Art Student essay (Take 2),
J.K. Bergstrand-Doley
In a perhaps false comparison, the desire to get out of the commodity, or rejecting commodity logic parallels the oft-desired exodus from capitalism. If only we could clamber beyond the apparent pervasiveness and all-powerful nature of capital there’d be a chance, in the revolutionary turn, for an art-practice beyond the commodity, whatever that might mean. In agreement with the partially-late writer-duo J.K. Gibson-Graham[1], we can belittle Capitalism, we can minimize its capital C, we can semantically reduce its power by talking about it differently. It’s also important to repeat, capitalism does not have an outside, it isn’t possible to ‘get outside’ of capitalism in the sense of leaving because if we look within it and ask what its content is, what comprises its body, we have to recognize that it is produced by labour, all we will see is the antagonistic labour-capital class relation. Going with the partially forgotten autonomist and Italian Communist Party Senator Mario Tronti, in real terms we do not live in a ‘capitalist society’, we live in a society produced by work, a “civilization of labour” [thus ‘workerism’ in place of capitalism]. What has become pervasive in the era of the social factory is work, it isn’t possible to escape capitalism in the simple sense of workers leaving a factory, because there is more work waiting outside. So to begin these notes towards getting out of the commodity, whatever that might entail, we will firstly take a step back in.

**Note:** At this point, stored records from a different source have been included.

Lemma cancel_refund_within_paid_witness :
  exists r, dle dzero r /\ dle r (Sample.eur 360) /\
    exists d' b' msg, cancel 0 738998 flex_db (sample_booking "pay_now" CONFIRMED PaymentStates.PAID 360) None None
      = Ok (d', b', (true, msg, r)).
Proof.
  assert (Hin : CONFIRMED ∈ CANCELLABLE_STATUSES) by set_solver.
  assert (Hp : well_typed_policy (system_default FLEXIBLE 1 10000 10000 0)) by (by apply system_default_typed).
  assert (Hw : nullable money (Some (Sample.eur 360))).
  { intros ? [= <-]. by apply sample_money. }
  assert (Ht : "pay_now"%string ∈ ["pay_now"; "deposit"]%string) by set_solver.
  destruct (cancel_refund_within_paid 0 738998 flex_db (sample_booking "pay_now" CONFIRMED PaymentStates.PAID 360)
    None None CONFIRMED (system_default FLEXIBLE 1 10000 10000 0) eq_refl Hin eq_refl Hp
    (Hw _ eq_refl) Hw ltac:(simpl; lia) ltac:(intros E; discriminate E) Ht)
    as (d' & b' & msg & r & Hc & _ & H0 & H1).
  exists r. split; [exact H0|]. split; [exact H1|]. exists d', b', msg. exact Hc.
Defined.

(** The case C14 excludes loses money. A guest checked in on the
    property's calendar for one night, at a policy with full mid-stay refunds,
    who cancels while the server's date is still the day before, is refunded
    exactly twice the amount paid. *)
Theorem checked_in_early_over_refund now d b uid reason p w :
  status_enum b = Some CHECKED_IN ->
  _get_effective_cancellation_policy d b = Some p ->
  cp_mid_stay_refund_pct p = cents 10000 ->
  money (bk_total_amount b) -> bk_amount_paid b = Some w -> money w -> 0 < coef w ->
  bk_check_out b = bk_check_in b + 1 ->
  BookingPolicyEvaluator.payment_timing b ∈ ["pay_now"; "deposit"]%string ->
  exists d' b' msg, cancel now (bk_check_in b - 1) d b uid reason
    = Ok (d', b', (true, msg, cents (coef w * 2))) /\
    bk_refund_amount b' = Some (cents (coef w * 2)).
Proof.
  intros Hs Hp Hpct Ht Hpaid Hw Hc Hco Htm.
  assert (Hin : CHECKED_IN ∈ CANCELLABLE_STATUSES) by set_solver.
  assert (Hq : exists q, get_cancellation_quote (bk_check_in b - 1) d b None "guest" = Ok q /\
    q_refund q = cents (coef w * 2)).
  { unfold get_cancellation_quote. rewrite Hs. simpl of_option. cbn [rbind].
    rewrite bool_decide_eq_false_2 by (by intros ?). rewrite Hp. cbv zeta. simpl default.
    rewrite (bool_decide_eq_true_2 (CHECKED_IN = CHECKED_IN)) by done.
    cbn [phase_of orb]. rewrite decide_True, Hco by done.
    replace (Z.max (bk_check_in b + 1 - (bk_check_in b - 1)) 0) with 2 by lia.
    rewrite (calculate_quote_q2 p _ _ _ _ _ _ _ _ (bk_total_amount b) w)
      by (rewrite ?Hpaid; auto using q2_dec_or0).
    destruct (one_night_double p (bk_total_amount b) w (BookingPolicyEvaluator.payment_timing b)
      (bk_check_in b) Hpct Ht Hw) as (q & Hq & Hr & _).
    { apply elem_of_cons in Htm as [->|[->|[]%not_elem_of_nil]%elem_of_cons]; reflexivity. }
    rewrite Hq. eexists. split; [reflexivity|done]. }
  destruct Hq as (q & Hq & Hr).
  rewrite (cancel_Ok now _ d b uid reason CHECKED_IN q), Hr by done.
  assert (Hpos : dltb dzero (cents (coef w * 2)) = true) by (rewrite dltb_spec, dlt_0; simpl; lia).
  rewrite Hpos. eexists _, _, _. split; [reflexivity|done].
Qed.

Lemma checked_in_early_over_refund_witness :
  exists d' b' msg, cancel 0 738999 flex_db
      (sample_stay "pay_now" CHECKED_IN "paid" 120 1 None) None None
    = Ok (d', b', (true, msg, Sample.eur 240)).
Proof.
  assert (Ht : "pay_now"%string ∈ ["pay_now"; "deposit"]%string) by set_solver.
  destruct (checked_in_early_over_refund 0 flex_db
    (sample_stay "pay_now" CHECKED_IN "paid" 120 1 None) None None
    (system_default FLEXIBLE 1 10000 10000 0) (Sample.eur 120) eq_refl eq_refl eq_refl
    (sample_money 360 ltac:(lia)) eq_refl (sample_money 120 ltac:(lia)) ltac:(simpl; lia) eq_refl Ht)
    as (d' & b' & msg & Hc & _).
  exists d', b', msg. exact Hc.
Defined.
Definition mark_released (now : Z) (h : TicketHold) (reason : option string) : TicketHold :=
  set_hold h RELEASED (th_wallet_txn_id h) (Some (Aware now)) reason (th_converted_registration_id h).

Definition mark_expired (now : Z) (h : TicketHold) : TicketHold :=
  set_hold h EXPIRED (th_wallet_txn_id h) (Some (Aware now)) (Some "Hold expired"%string)
    (th_converted_registration_id h).

Definition mark_cancelled (now : Z) (h : TicketHold) (reason : option string) : TicketHold :=
  set_hold h CANCELLED (th_wallet_txn_id h) (Some (Aware now)) reason (th_converted_registration_id h).

(** Flushing a changed ORM object writes the row with its primary key. *)
Definition flush_hold (s : inv) (h : TicketHold) : inv :=
  with_holds s (update_where (fun r => th_id r =? th_id h) (fun _ => h) (inv_holds s)).

(** * Inventory primitives *)

(** [capacity - coalesce(available_seats, capacity)] *)
Definition consumed (t : TicketType) : Z :=
  tt_capacity t - default (tt_capacity t) (tt_available_seats t).

Definition limited_of (event_id : Z) (t : TicketType) : bool :=
  (tt_event_id t =? event_id) && (0 <? tt_capacity t).

Definition _event_consumed_seats (s : inv) (event_id : Z) : Z :=
  sum_Z (consumed <$> List.filter (limited_of event_id) (inv_tiers s)).
Inductive service_error : Type :=
  | ValidationError (msg : string)
  | PermissionError (msg : string)
  | NotFoundError (msg : string)
  | ConflictError (msg : string)
  | ReservationConflictError (* the vehicles are taken *)
  | InsufficientSupply (slice_start slice_end requested available : Z)   (* ReservationConflictError *)
  | NoSupply                                                             (* SupplyCoverageError *)
  | CoverageGap (from to : Z)                                            (* SupplyCoverageError *)
  | CoverageEnds (at_ before : Z)                                        (* SupplyCoverageError *)
  | TransitionError (e : transition_error)
  | TypeError
  | DataError.                                   (* a value the column cannot hold *)

(** A Numeric(10, 2) column rounds half away from zero and refuses ten digits or
    more before the point. *)
Definition store_amount (d : dec) : result service_error dec :=
  match quantize ROUND_HALF_UP (-2) d with
  | Ok q => if Z.abs (coef q) <? 10000000000 then Ok q else Err DataError
  | Err _ => Err DataError
  end.

Definition store_optional (d : option dec) : result service_error (option dec) :=
  match d with
  | Some d => let* q := store_amount d in Ok (Some q)
  | None => Ok None
  end.

Definition ACTIVE_LINE_STATES : list string := ["held"; "reserved"; "materialized"]%string.
Definition VEHICLE_PROVIDER_TYPE_ORG : string := "organisation".
Definition VEHICLE_PROVIDER_TYPE_DRIVER : string := "driver".

Definition rid (r : reservation) : Z := ri_id (rv_info r).

Definition active_line (l : line) : bool :=
  negb (ln_is_deleted l) && str_in (ln_state l) ACTIVE_LINE_STATES.

(** [a.window_start < e and a.window_end > s] *)
Definition overlaps (a_start a_end s e : Z) : bool := (a_start <? e) && (s <? a_end).

(** The join of a line with its reservation, with a condition on it. *)
Definition joined (rs : list reservation) (cond : reservation_info -> bool) (l : line) : bool :=
  existsb (fun r => (rid r =? ln_reservation_id l) && negb (ri_is_deleted (rv_info r))
                    && cond (rv_info r)) rs.
(* ===== verification/ReservationLaws.v ===== *)
(** What the reservation service guarantees: continuous coverage of a window,
    capacity at every instant, exclusive vehicles, lines and payments that agree
    with the state of each reservation, and idempotent creation. The tables
    evolve by the steps of [step]: any of the service's operations, in any order,
    and any change of the catalogue it only reads. *)

From stdpp Require Import sorting pretty.
From S2P Require Import Prelude Tables Decimal DecimalLaws ReservationStates ReservationPolicy Reservation.

Local Open Scope Z_scope.

Import TransportReservationStateMachine TransportReservationPolicyEvaluator.
Import TransportReservationService TransportReservationExpiryService.

(** * Sorting *)

#[export] Instance by_fst_total : Total by_fst.
Proof. intros a b. unfold by_fst. lia. Qed.
#[export] Instance by_fst_trans : Transitive by_fst.
Proof. intros a b c. unfold by_fst. lia. Qed.

(** * Continuous coverage *)

Definition slice_covers (t : Z) (sl : Z * Z) : Prop := sl.1 <= t < sl.2.

(** The walk over slices sorted by their start finds an uncovered instant, or
    there is none. *)
Lemma cover_spec slices cursor we : StronglySorted by_fst slices -> cursor < we ->
  match cover slices cursor we with
  | Ok (inl _) => forall t, cursor <= t < we -> Exists (slice_covers t) slices
  | Ok (inr c) => cursor <= c < we /\ Forall (fun sl => sl.2 <= c) slices
  | Err _ => exists t, cursor <= t < we /\ Forall (fun sl => ~ slice_covers t sl) slices
  end.
Proof.
  intros Hs. revert cursor. induction Hs as [|[s e] slices Hs IH Hall]; intros cursor Hc.
  { simpl. split; [lia|constructor]. }
  simpl. destruct (Z.leb_spec e cursor) as [He|He].
  - specialize (IH cursor Hc). destruct (cover slices cursor we) as [[[]|c]|].
    + intros t Ht. by apply Exists_cons_tl, IH.
    + destruct IH as [? IH]. split; [done|]. constructor; [simpl; lia|done].
    + destruct IH as (t & Ht & IH). exists t. split; [done|].
      constructor; [unfold slice_covers; simpl; lia|done].
  - destruct (Z.ltb_spec cursor s) as [Hg|Hg].
    + exists cursor. split; [lia|]. constructor; [unfold slice_covers; simpl; lia|].
      eapply list.Forall_impl; [exact Hall|]. intros [s' e']. unfold by_fst, slice_covers. simpl. lia.
    + rewrite Z.max_r by lia. destruct (Z.leb_spec we e) as [Hw|Hw].
      { intros t Ht. apply Exists_cons_hd. unfold slice_covers. simpl. lia. }
      specialize (IH e Hw). destruct (cover slices e we) as [[[]|c]|].
      * intros t Ht. destruct (Z_lt_le_dec t e) as [Hte|Hte].
        { apply Exists_cons_hd. unfold slice_covers. simpl. lia. }
        apply Exists_cons_tl, IH. lia.
      * destruct IH as [? IH]. split; [lia|]. constructor; [simpl; lia|done].
      * destruct IH as (t & Ht & IH). exists t. split; [lia|].
        constructor; [unfold slice_covers; simpl; lia|done].
Qed.

Definition supply_covers (t : Z) (su : supply) : Prop := su_window_start su <= t < su_window_end su.

Lemma elem_sorted_slices supplies sl :
  sl ∈ merge_sort by_fst ((fun su => (su_window_start su, su_window_end su)) <$> supplies)
  <-> exists su, su ∈ supplies /\ sl = (su_window_start su, su_window_end su).
Proof. rewrite (merge_sort_Permutation by_fst), list_elem_of_fmap. naive_solver. Qed.

(** The walk of the check, in either outcome. *)
Lemma assert_coverage_cases supplies ws we : ws < we ->
  match _assert_continuous_coverage supplies ws we with
  | Ok _ => forall t, ws <= t < we -> exists su, su ∈ supplies /\ supply_covers t su
  | Err _ => exists t, ws <= t < we /\ forall su, su ∈ supplies -> ~ supply_covers t su
  end.
Proof.
  intros Hw. unfold _assert_continuous_coverage.
  set (slices := merge_sort by_fst _).
  pose proof (cover_spec slices ws we (StronglySorted_merge_sort by_fst _) Hw) as H.
  destruct (cover slices ws we) as [[[]|c]|]; cbn [rbind].
  - intros t Ht. specialize (H t Ht). apply list.Exists_exists in H as (sl & Hin & Hc).
    apply elem_sorted_slices in Hin as (su & Hsu & ->). by exists su.
  - destruct H as [Hc H]. destruct (Z.ltb_spec c we); [|lia]. exists c. split; [lia|].
    intros su Hsu [_ Hlt]. rewrite list.Forall_forall in H.
    specialize (H (su_window_start su, su_window_end su)). simpl in H.
    assert (su_window_end su <= c); [|lia]. apply H, elem_sorted_slices. by exists su.
  - destruct H as (t & Ht & H). exists t. split; [done|]. intros su Hsu.
    rewrite list.Forall_forall in H. apply (H (su_window_start su, su_window_end su)).
    apply elem_sorted_slices. by exists su.
Qed.

Lemma assert_coverage_Ok supplies ws we u : ws < we ->
  _assert_continuous_coverage supplies ws we = Ok u ->
  forall t, ws <= t < we -> exists su, su ∈ supplies /\ supply_covers t su.
Proof. intros Hw E. pose proof (assert_coverage_cases supplies ws we Hw) as Hc. by rewrite E in Hc. Qed.

(** The coverage check accepts a set of supply slices, in whatever order
    they come and however they overlap, exactly when every instant of the
    requested window lies in one of them; when it refuses, some instant of the
    window is uncovered. *)
Theorem assert_continuous_coverage_spec supplies ws we : ws < we ->
  match _assert_continuous_coverage supplies ws we with
  | Ok _ => forall t, ws <= t < we -> exists su, su ∈ supplies /\ supply_covers t su
  | Err _ => exists t, ws <= t < we /\ forall su, su ∈ supplies -> ~ supply_covers t su
  end.
Proof. apply assert_coverage_cases. Qed.

Definition sample_supply (id s e : Z) : supply := {|
  su_id := id; su_provider_type := "organisation"; su_provider_id := 3; su_offering_code := "bus";
  su_window_start := s; su_window_end := e; su_total_units := 5; su_is_deleted := false
|}.

Lemma assert_continuous_coverage_spec_witness :
  exists t, 0 <= t < 10 /\
    forall su, su ∈ [sample_supply 1 6 20; sample_supply 2 0 4] -> ~ supply_covers t su.
Proof.
  exact (assert_continuous_coverage_spec [sample_supply 1 6 20; sample_supply 2 0 4] 0 10 eq_refl).
Defined.

(** * What each operation does to the tables *)

Section laws.
Context `{Digest}.

Definition inserted (s : store) (r : reservation) (ls : list line) : store := {|
  st_reservations := st_reservations s ++ [r];
  st_lines := st_lines s ++ ls;
  st_supplies := st_supplies s;
  st_catalogue := st_catalogue s;
  st_next_reservation := st_next_reservation s + 1;
  st_next_supply := st_next_supply s;
|}.

Definition first_state (required : list string) : string :=
  if obligation_satisfies_reserved "unpaid" required then "reserved" else "held".

Lemma consume_Ok now r ids required r' ls :
  rv_state r = "draft"%string -> rv_obligation_state r = "unpaid"%string ->
  _consume_capacity_locked now r ids required = Ok (r', ls) ->
  ls = _materialise_lines r ids /\ exists log, r' = set_state r (first_state required) log.
Proof.
  intros Hs Ho. unfold _consume_capacity_locked, transition, first_state. rewrite Hs.
  replace (can_transition "draft" "held") with true by (vm_compute; reflexivity).
  cbn -[obligation_satisfies_reserved]. rewrite Ho.
  destruct (obligation_satisfies_reserved "unpaid" required).
  - replace (can_transition "held" "reserved") with true by (vm_compute; reflexivity). cbn.
    intros [= <- <-]. eauto.
  - intros [= <- <-]. eauto.
Qed.

(** What the insertion of a new reservation establishes. *)
Record creation (s : store) (q : create_request) (s' : store) (r : reservation)
    (a : actor) (o : offering) (d : PolicyDecision) : Prop := {
  cn_validated : validated s q = Ok (a, o);
  cn_admitted : admitted_by s q o = Ok d;
  cn_row : exists reference total deposit log,
    store_optional (cr_estimated_value q) = Ok total /\
    store_optional (pd_deposit_amount d) = Ok deposit /\
    let h := header (st_next_reservation s) reference a q d total deposit in
    violates_unique s h = false /\
    r = set_state h (first_state (pd_required_obligation_for_reserved d)) log /\
    s' = inserted s r (_materialise_lines h (cr_specific_vehicle_ids q));
}.

Lemma persist_Ok now ref s q a o d s' r :
  validated s q = Ok (a, o) -> admitted_by s q o = Ok d ->
  persist now ref s q a d = Ok (s', r) -> creation s q s' r a o d.
Proof.
  intros Hv Ha Hp. split; [done..|]. unfold persist in Hp. inv_ok Hp.
  rename a0 into total, a1 into deposit. destruct a2 as [r' ls]. injection Hp as <- <-.
  apply consume_Ok in Hok1 as [-> [log ->]]; [|done|done].
  exists ref, total, deposit, log. apply negb_true_iff in Hreq. split_and!; done.
Qed.

Lemma lookup_Some s user key r : _lookup_idempotent s user key = Some r ->
  r ∈ st_reservations s /\ ri_reserving_user_id (rv_info r) = user /\
  ri_idempotency_key (rv_info r) = key /\ ri_is_deleted (rv_info r) = false.
Proof.
  unfold _lookup_idempotent. intros [Hin Hc]%List.find_some.
  rewrite !andb_true_iff, Z.eqb_eq, String.eqb_eq, negb_true_iff in Hc.
  rewrite list_elem_of_In. tauto.
Qed.

(** A successful creation either replays an existing reservation or inserts one. *)
Lemma create_Ok now ref s q s' r :
  create_reservation now ref s q = Ok (s', r) ->
  (s' = s /\ r ∈ st_reservations s /\ ri_request_fingerprint (rv_info r) = _request_fingerprint q) \/
  exists a o d, _lookup_idempotent s (ac_id a) (cr_idempotency_key q) = None /\ creation s q s' r a o d.
Proof.
  unfold create_reservation. intros Hc. inv_ok Hc. destruct a as [a o].
  destruct (_lookup_idempotent s (ac_id a) (cr_idempotency_key q)) as [x|] eqn:Hl.
  - left. inv_ok Hc. injection Hc as <- <-. unfold _return_matching_idempotent in Hok0. inv_ok Hok0.
    injection Hok0 as <-. apply lookup_Some in Hl as (Hin & _). by apply String.eqb_eq in Hreq.
  - right. inv_ok Hc. exists a, o, a0. split; [done|]. by eapply persist_Ok.
Qed.

(** The row a later operation finds. *)
Lemma get_live_Ok s id r : get_live s id = Ok r ->
  r ∈ st_reservations s /\ rid r = id /\ ri_is_deleted (rv_info r) = false.
Proof.
  unfold get_live. intros Hg. inv_ok Hg. injection Hg as <-.
  apply List.find_some in Hok as [Hin E%Z.eqb_eq]. apply negb_true_iff in Hreq.
  by rewrite list_elem_of_In.
Qed.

Back inside the commodity and within the multi-faceted aspects involved in its production. No commodity is isolated from production as a whole, because with global capitalism our existence is predicated upon the activities of a global workforce, and our direct environment is therefore haunted by living and dead labour, it floats around us and within us, it produces our own production. So the artistic commodity, like any other – and despite its often-anomalous character – cannot be separated from production generally. Self-designated ‘slave’ workers who produce vegetables for Northern Europe in the south of Spain, child labourers who used to mine coltan in the Congo, the multiple suicides at Foxxcon factory campuses, our own depression, unemployed status or precarious work conditions, and a million other lesser known pieces of production are just a fraction of the elements that haunt, for example, the production of the words here in this text, us sitting here typing in the eerie glare of the laptop, you sitting in the dim light of whatever device you are lucky enough to be reading this on. So to talk about getting out of the commodity involves first of all a material engagement with our surroundings, to discuss and recognize labour where we used to only talk about capital. In the contemporary edu-factories, where most of the discussion about capitalism takes place, this is easier said than done. Without wanting to go too far down the path of academia’s reflection of and role in the division of labour (cf. Stewart Martin’s ‘Pedagogy of Human Capital’), the fact that educational institutions are mostly populated by ‘students’ – a figure which now for capital simply means easily exploitable and mostly free labour[2] – means that any real engagement with labour politics there would have to begin by recognizing that, in more ways than one, students are already workers (cf. Mark Bousquet ‘Students are Already Workers’) and by recognizing what that entails for the divisions of labour that casually flow into and through academic institutions to the worlds outside them.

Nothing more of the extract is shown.